Adults with autism, Down syndrome, cerebral palsy, or other intellectual and developmental disabilities served by the Department of Developmental Services (DDS) will lose services if funding and policies don’t meet the requirements of the re-opening period and thereafter. This includes:
- 10,000 persons who receive day and employment services
- 9,000 individuals in congregate living
- 1,300 new students in transition from high school to adult life
- Additional persons receiving MassHealth services
The network of services will not recover if decisions for additional funds and flexible policies are delayed. These services are funded and prescribed by the Commonwealth through DDS and MassHealth.
- Families rely on these programs to go to work or to provide temporary respite care for their loved ones.
- Day programs are laying off staff and some will close.
- Residential homes are NOT funded during the day and they cannot sustain the costs of daytime supports.
- Insufficient PPE for providers and individual/family homes continues to be a concern.
- Families don’t have access to in home behavioral supports for those with high acuity.
Agencies need retainer billing during the phase-in period, and as they achieve full capacity for not only regular costs, but for additional staffing, PPE, setting up safe settings to manage distancing, transportation, in-home staffing, and technology.
Our constituents rely on the leadership of federal and state health and human services. Join us in our #DontCutUsOut campaign.
Black and Brown Lives Matter
On May 29, former President Barack Obama shared a statement on George Floyd that challenges us “to work together to create a ‘new normal’ in which the legacy of bigotry and unequal treatment no longer infects our institutions or our hearts.”
As the pandemic began, many Massachusetts citizens worried about the inequity within our healthcare institutions. We saw editorials and news reports, documenting that persons from diverse communities or those who struggle economically do not have equal access to healthcare. This was a major concern as the state’s Crisis Standards of Care were developed.
The Arc recognizes President Obama’s challenge to review all our institutions and accepts it.

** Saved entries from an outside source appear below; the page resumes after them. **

Lemma sessionPrecompileContract_frame_witness :
  registry (session worldVerified) !! "c1" = Some wrapperVerified
  ∧ recompile
      (mkCheckedContract (metadata (contract wrapperVerified))
         (solidity (contract wrapperVerified))
         (missing (contract wrapperVerified))
         (invalid (contract wrapperVerified)) None) = Returned "0x6080"
  ∧ ∃ w', registry (session (sessionPrecompileContract "c1" worldVerified).2)
            !! "c1" = Some w'
          ∧ creationBytecode (contract w') = Some "0x6080".
Proof.
  assert (H1 : registry (session worldVerified) !! "c1" = Some wrapperVerified)
    by (vm_compute; reflexivity).
  assert (H2 : recompile
                 (mkCheckedContract (metadata (contract wrapperVerified))
                    (solidity (contract wrapperVerified))
                    (missing (contract wrapperVerified))
                    (invalid (contract wrapperVerified)) None)
               = Returned "0x6080") by reflexivity.
  split_and!; [exact H1 | exact H2 |].
  exact (proj1 (proj2 (proj2 (proj2 (proj2
           (sessionPrecompileContract_frame "c1" worldVerified)))))
           _ _ H1 H2).
Defined.

(** C3 fails as stated: a wrapper with a successful match, named again by the
    session verify endpoint, takes the received address and chainId. *)
Lemma verified_wrapper_is_retargeted :
  registry (session worldVerified) !! "c1" = Some wrapperVerified
  ∧ status wrapperVerified = valid_runtime
  ∧ address wrapperVerified = Some "0xaaa"
  ∧ chainId wrapperVerified = Some "1"
  ∧ ∃ w', registry
            (session (verifyContractsInSessionEndpoint [retarget] worldVerified).2)
            !! "c1" = Some w'
          ∧ address w' = Some "0xbbb"
          ∧ chainId w' = Some "5"
          ∧ address w' ≠ address wrapperVerified
          ∧ chainId w' ≠ chainId wrapperVerified.
Proof.
  split_and!; [by vm_compute | done | done | done |].
  eexists. split; [vm_compute; reflexivity |]. by split_and!.
Qed.

Lemma wrapper_target_reassignment_witness :
  (verificationId retarget ∉ (verificationId <$> ([] : list SendableContract)))
  ∧ registry (session worldVerified) !! verificationId retarget
    = Some wrapperVerified
  ∧ ∃ w', registry
            (session
               (verifyContractsInSessionEndpoint ([] ++ retarget :: [])
                  worldVerified).2) !! verificationId retarget = Some w'
          ∧ address w' = sc_address retarget
          ∧ chainId w' = sc_chainId retarget.
Proof.
  assert (H1 : verificationId retarget
               ∉ verificationId <$> ([] : list SendableContract))
    by apply not_elem_of_nil.
  assert (H2 : registry (session worldVerified) !! verificationId retarget
               = Some wrapperVerified) by (vm_compute; reflexivity).
  split_and!; [exact H1 | exact H2 |].
  exact (proj1 wrapper_target_reassignment
           [] retarget [] worldVerified _ H1 H2).
Defined.

(** C5 fails as stated: the wrapper ["c1"] fails the selector (a source is
    missing), yet its view in the response carries the address and chainId
    just received, not the view it had; and the wrapper ["c2"], which fails
    the selector too, is reported with the status [error] of an earlier
    attempt, not [pending]. *)
Lemma unverifiable_wrapper_is_reported_changed :
  let out := verifyContractsInSessionEndpoint [retarget] worldIncomplete in
  registry (session worldIncomplete) !! "c1" = Some wrapperIncomplete
  ∧ registry (session worldIncomplete) !! "c2" = Some wrapperFailed
  ∧ ∃ w1' w2',
      registry (session out.2) !! "c1" = Some w1'
      ∧ isVerifiable w1' = false
      ∧ out.1 = Returned (SessionJSON (getSessionJSON (session out.2)))
      ∧ wrapperView "c1" w1' ∈ contracts (getSessionJSON (session out.2))
      ∧ wrapperView "c1" w1' ≠ wrapperView "c1" wrapperIncomplete
      ∧ view_address (wrapperView "c1" w1') = Some "0xbbb"
      ∧ registry (session out.2) !! "c2" = Some w2'
      ∧ isVerifiable w2' = false
      ∧ status w2' = error.
Proof.
  intros out. split_and!; [by vm_compute | by vm_compute |].
  exists (setTarget (Some "0xbbb") (Some "5") wrapperIncomplete).
  exists wrapperFailed.
  assert (Hc1 : registry (session out.2) !! "c1"
                = Some (setTarget (Some "0xbbb") (Some "5") wrapperIncomplete))
    by (vm_compute; reflexivity).
  split_and!; try done; try by vm_compute.
  apply getSessionJSON_contracts. eauto.
Qed.

Lemma session_verify_returns_whole_registry_witness :
  noWrappers (session worldIncomplete) = false
  ∧ let out := verifyContractsInSessionEndpoint [retarget] worldIncomplete in
    out.1 = Returned (SessionJSON (getSessionJSON (session out.2)))
    ∧ dom (registry (session out.2)) = dom (registry (session worldIncomplete)).
Proof.
  assert (H1 : noWrappers (session worldIncomplete) = false)
    by (vm_compute; reflexivity).
  split; [exact H1 |].
  pose proof (session_verify_returns_whole_registry [retarget] worldIncomplete H1)
    as (Hr & Hd & _).
  exact (conj Hr Hd).
Defined.

(** The engine fails for ["k"] and finds a runtime match for ["j"]. *)
Lemma batch_failure_is_isolated_witness :
  "k" ∈ ({["k"; "j"]} : gset string)
  ∧ registry (session worldBatch) !! "k" = Some wrapperUnreachable
  ∧ isVerifiable wrapperUnreachable = true
  ∧ callEngine wrapperUnreachable = Some (Thrown (GenericError "network error"))
  ∧ let out := verifyContractsInSession {["k"; "j"]} worldBatch in
    out.1 = Returned tt
    ∧ dom (registry (session out.2)) = dom (registry (session worldBatch))
    ∧ ∃ wk', registry (session out.2) !! "k" = Some wk'
             ∧ status wk' = error
             ∧ statusMessage wk' = Some "network error".
Proof.
  assert (H1 : "k" ∈ ({["k"; "j"]} : gset string)) by set_solver.
  assert (H2 : registry (session worldBatch) !! "k" = Some wrapperUnreachable)
    by (vm_compute; reflexivity).
  assert (H3 : isVerifiable wrapperUnreachable = true) by (vm_compute; reflexivity).
  assert (H4 : callEngine wrapperUnreachable
               = Some (Thrown (GenericError "network error"))) by reflexivity.
  split_and!; [exact H1 | exact H2 | exact H3 | exact H4 |].
  pose proof (batch_failure_is_isolated _ worldBatch "k" _ _ H1 H2 H3 H4)
    as (Hr & Hd & Hk & _).
  exact (conj Hr (conj Hd Hk)).
Defined.

(** On the same batch the wrapper ["j"] completes with its own verdict and
    its match is stored. *)
Lemma batch_other_wrapper_completes :
  ∃ wj', registry
           (session (verifyContractsInSession {["k"; "j"]} worldBatch).2)
           !! "j" = Some wj'
         ∧ status wj' = valid_runtime
         ∧ isStoreCall <$> newCalls worldBatch
                             (verifyContractsInSession {["k"; "j"]} worldBatch).2
           = [false; true].
Proof. eexists. split_and!; by vm_compute. Qed.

As we work with other stakeholders to make long term change in our system of supports to fully include all, we have identified three short-term activities to pursue with partners:
- Transition: what are transition experiences of people of color? What is the percentage of students of color within the annual transition class (1,300 in total this year)?
- As we continue our advocacy to raise wages and respect for our workforce, we will publicly promote the leadership of people of color both among staff and our family community.
- We will explore the experiences of brown and black staff (DSPs), persons with disabilities, or others who are part of our community. Do they experience implicit or explicit racism in their interactions with individuals, families, or others?
True change must be part of a long-term strategy. As we advocate for systems change to benefit persons with disabilities, we accept President Obama’s challenge. Any change should also ensure that “the legacy of bigotry and unequal treatment no longer infects our institutions or our hearts.”
Trauma-Informed Care Resources
As we come out of the pandemic, we need to revisit the importance of trauma-informed care. For those who missed the trauma webinars last week, we will host a new one in the summer. In the meantime, here are two links to explore: a TED Talk on trauma-informed care from 2014, or a longer, more clinical session from 2018 on the clinical implications of trauma for individuals with intellectual disabilities.